- [Task instructions]
Return every entry below exactly as written.

- [Data shown]
########

Lemma quiet_write pi addr n i q s bs r s' :
  p_state (cur s) = RUNNING -> readopen (pip pi s) = true \/ n <= i -> pipe_late pi q s ->
  write_post pi addr n i q s bs r s' -> pipe_quiet pi (q ++ bs) s'.
Proof.
  intros Hrun Hro Hq [_ _ _ He Hh _ _ Hres] x Hx. injection He as Her Hew.
  assert (Hlen : zlen (q ++ bs) <= PIPESIZE) by exact (Ring.ring_len _ _ _ _ _ _ _ Hh).
  assert (Hold : x <> curp (kproc s) -> p_state (woke (curp (kproc s)) (chan_nread pi) x (proc_at (kproc s) x)) = SLEEPING ->
    (p_chan (woke (curp (kproc s)) (chan_nread pi) x (proc_at (kproc s) x)) = chan_nread pi -> q ++ bs = [] /\ writeopen (pip pi s') = true) /\
    (p_chan (woke (curp (kproc s)) (chan_nread pi) x (proc_at (kproc s) x)) = chan_nwrite pi -> zlen (q ++ bs) = PIPESIZE /\ readopen (pip pi s') = true)).
  { intros Hne Hs. destruct (woke_asleep _ _ _ _ Hne Hs) as (Hs' & Hc & Hn). rewrite Hc. split; [done|].
    intros Hw. destruct (Hq x Hx Hs') as [_ Hq2]. destruct (Hq2 Hw) as [Hz Hr]. rewrite Her, Hr.
    rewrite zlen_app in *. pose proof (zlen_nonneg bs). split; [lia|done]. }
  destruct r as [k|k].
  - destruct Hres as (-> & Hlt & Hz & [_ Ha]). rewrite Ha by done. destruct (Z.eqb_spec x (curp (kproc s))) as [->|Hne]; [|by apply Hold].
    intros _. cbn. split; [unfold chan_nwrite, chan_nread; lia|]. intros _. rewrite Her. split; [done|].
    destruct Hro; [done|pose proof (zlen_nonneg bs); lia].
  - destruct Hres as (-> & _ & [_ Ha]). rewrite Ha by done. destruct (decide (x = curp (kproc s))) as [->|Hne]; [|by apply Hold].
    rewrite woke_me. unfold cur in Hrun. by rewrite Hrun.
Qed.

(** What a kill() in mid-write leaves: its victim marked, everyone else as
    before, so the writers are still right to sleep. *)
Definition stranded (pi : Z) (q bs : list Z) (s s' : st) : Prop :=
  bs <> [] /\ kproc s' = kproc (struck s) /\ p_killed (cur s') = 1 /\ pipe_late pi (q ++ bs) s'.

Lemma struck_at s x : idle_table (kproc s) ->
  p_state (proc_at (kproc (struck s)) x) = p_state (proc_at (kproc s) x) /\
  p_chan (proc_at (kproc (struck s)) x) = p_chan (proc_at (kproc s) x).
Proof.
  intros Hi. unfold struck. cbn [kproc set_kproc]. destruct (decide (curp (kproc s) = x)) as [<-|Hne].
  - by rewrite proc_at_upd_eq by (rewrite (it_len _ Hi); apply Hi).
  - by rewrite proc_at_upd_ne.
Qed.

Lemma quiet_entry kills pi i q s : idle_table (kproc s) -> pipe_quiet pi q s -> pipe_quiet pi q (entry kills pi i s).
Proof.
  intros Hi Hq. unfold entry. destruct (readopen _ && _); [|done]. intros x Hx.
  destruct (struck_at s x Hi) as [-> ->]. by apply Hq.
Qed.

Lemma quiet_cut pi addr i q s bs s' :
  idle_table (kproc s) -> pipe_quiet pi q s -> write_cut pi addr i q s bs s' ->
  pipe_quiet pi (q ++ bs) s' \/ stranded pi q bs s s'.
Proof.
  intros Hi Hq [_ _ _ He Hh _ Hp]. injection He as Her Hew.
  assert (Hlen : zlen (q ++ bs) <= PIPESIZE) by exact (Ring.ring_len _ _ _ _ _ _ _ Hh).
  destruct (decide (bs = [])) as [->|Hne]; [left|right].
  - rewrite app_nil_r. intros x Hx. rewrite Hp, Her, Hew. destruct (struck_at s x Hi) as [-> ->]. by apply Hq.
  - split; [done|]. split; [done|]. split.
    + unfold cur. rewrite Hp. unfold struck. cbn [kproc set_kproc curp upd_proc set_procs].
      by rewrite proc_at_upd_eq by (rewrite (it_len _ Hi); apply Hi).
    + intros x Hx. rewrite Hp, Her, Hew. destruct (struck_at s x Hi) as [-> ->]. intros Hs. destruct (Hq x Hx Hs) as [Ha Hb].
      split; [intros Hc; by apply Ha|]. intros Hc. destruct (Hb Hc) as [Hz ?]. rewrite zlen_app in *.
      pose proof (zlen_nonneg bs). split; [lia|done].
Qed.

Lemma quiet_read pi addr n l q s took q' k s' :
  p_state (cur s) = RUNNING -> bool_decide (q = []) && writeopen (pip pi s) = false -> pipe_quiet pi q s ->
  read_post pi addr n l q s took q' k s' -> pipe_quiet pi q' s'.
Proof.
  intros Hrun Hb Hq [_ _ He _ _ _ _ [_ Ha] _ _ _] x Hx. rewrite Ha by done.
  destruct (decide (x = curp (kproc s))) as [->|Hne]; [rewrite woke_me; unfold cur in Hrun; by rewrite Hrun|].
  intros Hs. destruct (woke_asleep _ _ _ _ Hne Hs) as (Hs' & Hc & Hn). rewrite Hc. split; [|done].
  intros Hw. destruct (Hq x Hx Hs') as [Hq1 _]. destruct (Hq1 Hw) as [-> Hwo]. by rewrite Hwo in Hb.
Qed.

Lemma quiet_reader_asleep pi q s s' :
  idle_table (kproc s) -> bool_decide (q = []) && writeopen (pip pi s) = true -> pipe_quiet pi q s ->
  reader_asleep pi s s' -> pipe_quiet pi q s'.
Proof.
  intros Hi Hb Hq [_ _ Hp Hr] x Hx. rewrite Hp, Hr. apply andb_true_iff in Hb as [Hb Hwo]. apply bool_decide_eq_true in Hb.
  destruct (decide (curp (kproc s) = x)) as [<-|Hne].
  - rewrite proc_at_upd_eq by (rewrite (it_len _ Hi); apply Hi). intros _. cbn. split; [done|]. unfold chan_nwrite, chan_nread. lia.
  - rewrite proc_at_upd_ne by done. by apply Hq.
Qed.

(** Closing an end, the last one freeing the page. *)
Definition shut (w : bool) (p : pipe) : pipe := if w then set_writeopen false p else set_readopen false p.
Definition shut_chan (w : bool) (pi : Z) : Z := if w then chan_nread pi else chan_nwrite pi.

########

- [Answer]
Lemma quiet_write pi addr n i q s bs r s' :
  p_state (cur s) = RUNNING -> readopen (pip pi s) = true \/ n <= i -> pipe_late pi q s ->
  write_post pi addr n i q s bs r s' -> pipe_quiet pi (q ++ bs) s'.
Proof.
  intros Hrun Hro Hq [_ _ _ He Hh _ _ Hres] x Hx. injection He as Her Hew.
  assert (Hlen : zlen (q ++ bs) <= PIPESIZE) by exact (Ring.ring_len _ _ _ _ _ _ _ Hh).
  assert (Hold : x <> curp (kproc s) -> p_state (woke (curp (kproc s)) (chan_nread pi) x (proc_at (kproc s) x)) = SLEEPING ->
    (p_chan (woke (curp (kproc s)) (chan_nread pi) x (proc_at (kproc s) x)) = chan_nread pi -> q ++ bs = [] /\ writeopen (pip pi s') = true) /\
    (p_chan (woke (curp (kproc s)) (chan_nread pi) x (proc_at (kproc s) x)) = chan_nwrite pi -> zlen (q ++ bs) = PIPESIZE /\ readopen (pip pi s') = true)).
  { intros Hne Hs. destruct (woke_asleep _ _ _ _ Hne Hs) as (Hs' & Hc & Hn). rewrite Hc. split; [done|].
    intros Hw. destruct (Hq x Hx Hs') as [_ Hq2]. destruct (Hq2 Hw) as [Hz Hr]. rewrite Her, Hr.
    rewrite zlen_app in *. pose proof (zlen_nonneg bs). split; [lia|done]. }
  destruct r as [k|k].
  - destruct Hres as (-> & Hlt & Hz & [_ Ha]). rewrite Ha by done. destruct (Z.eqb_spec x (curp (kproc s))) as [->|Hne]; [|by apply Hold].
    intros _. cbn. split; [unfold chan_nwrite, chan_nread; lia|]. intros _. rewrite Her. split; [done|].
    destruct Hro; [done|pose proof (zlen_nonneg bs); lia].
  - destruct Hres as (-> & _ & [_ Ha]). rewrite Ha by done. destruct (decide (x = curp (kproc s))) as [->|Hne]; [|by apply Hold].
    rewrite woke_me. unfold cur in Hrun. by rewrite Hrun.
Qed.

(** What a kill() in mid-write leaves: its victim marked, everyone else as
    before, so the writers are still right to sleep. *)
Definition stranded (pi : Z) (q bs : list Z) (s s' : st) : Prop :=
  bs <> [] /\ kproc s' = kproc (struck s) /\ p_killed (cur s') = 1 /\ pipe_late pi (q ++ bs) s'.

Lemma struck_at s x : idle_table (kproc s) ->
  p_state (proc_at (kproc (struck s)) x) = p_state (proc_at (kproc s) x) /\
  p_chan (proc_at (kproc (struck s)) x) = p_chan (proc_at (kproc s) x).
Proof.
  intros Hi. unfold struck. cbn [kproc set_kproc]. destruct (decide (curp (kproc s) = x)) as [<-|Hne].
  - by rewrite proc_at_upd_eq by (rewrite (it_len _ Hi); apply Hi).
  - by rewrite proc_at_upd_ne.
Qed.

Lemma quiet_entry kills pi i q s : idle_table (kproc s) -> pipe_quiet pi q s -> pipe_quiet pi q (entry kills pi i s).
Proof.
  intros Hi Hq. unfold entry. destruct (readopen _ && _); [|done]. intros x Hx.
  destruct (struck_at s x Hi) as [-> ->]. by apply Hq.
Qed.

Lemma quiet_cut pi addr i q s bs s' :
  idle_table (kproc s) -> pipe_quiet pi q s -> write_cut pi addr i q s bs s' ->
  pipe_quiet pi (q ++ bs) s' \/ stranded pi q bs s s'.
Proof.
  intros Hi Hq [_ _ _ He Hh _ Hp]. injection He as Her Hew.
  assert (Hlen : zlen (q ++ bs) <= PIPESIZE) by exact (Ring.ring_len _ _ _ _ _ _ _ Hh).
  destruct (decide (bs = [])) as [->|Hne]; [left|right].
  - rewrite app_nil_r. intros x Hx. rewrite Hp, Her, Hew. destruct (struck_at s x Hi) as [-> ->]. by apply Hq.
  - split; [done|]. split; [done|]. split.
    + unfold cur. rewrite Hp. unfold struck. cbn [kproc set_kproc curp upd_proc set_procs].
      by rewrite proc_at_upd_eq by (rewrite (it_len _ Hi); apply Hi).
    + intros x Hx. rewrite Hp, Her, Hew. destruct (struck_at s x Hi) as [-> ->]. intros Hs. destruct (Hq x Hx Hs) as [Ha Hb].
      split; [intros Hc; by apply Ha|]. intros Hc. destruct (Hb Hc) as [Hz ?]. rewrite zlen_app in *.
      pose proof (zlen_nonneg bs). split; [lia|done].
Qed.

Lemma quiet_read pi addr n l q s took q' k s' :
  p_state (cur s) = RUNNING -> bool_decide (q = []) && writeopen (pip pi s) = false -> pipe_quiet pi q s ->
  read_post pi addr n l q s took q' k s' -> pipe_quiet pi q' s'.
Proof.
  intros Hrun Hb Hq [_ _ He _ _ _ _ [_ Ha] _ _ _] x Hx. rewrite Ha by done.
  destruct (decide (x = curp (kproc s))) as [->|Hne]; [rewrite woke_me; unfold cur in Hrun; by rewrite Hrun|].
  intros Hs. destruct (woke_asleep _ _ _ _ Hne Hs) as (Hs' & Hc & Hn). rewrite Hc. split; [|done].
  intros Hw. destruct (Hq x Hx Hs') as [Hq1 _]. destruct (Hq1 Hw) as [-> Hwo]. by rewrite Hwo in Hb.
Qed.

Lemma quiet_reader_asleep pi q s s' :
  idle_table (kproc s) -> bool_decide (q = []) && writeopen (pip pi s) = true -> pipe_quiet pi q s ->
  reader_asleep pi s s' -> pipe_quiet pi q s'.
Proof.
  intros Hi Hb Hq [_ _ Hp Hr] x Hx. rewrite Hp, Hr. apply andb_true_iff in Hb as [Hb Hwo]. apply bool_decide_eq_true in Hb.
  destruct (decide (curp (kproc s) = x)) as [<-|Hne].
  - rewrite proc_at_upd_eq by (rewrite (it_len _ Hi); apply Hi). intros _. cbn. split; [done|]. unfold chan_nwrite, chan_nread. lia.
  - rewrite proc_at_upd_ne by done. by apply Hq.
Qed.

(** Closing an end, the last one freeing the page. *)
Definition shut (w : bool) (p : pipe) : pipe := if w then set_writeopen false p else set_readopen false p.
Definition shut_chan (w : bool) (pi : Z) : Z := if w then chan_nread pi else chan_nwrite pi.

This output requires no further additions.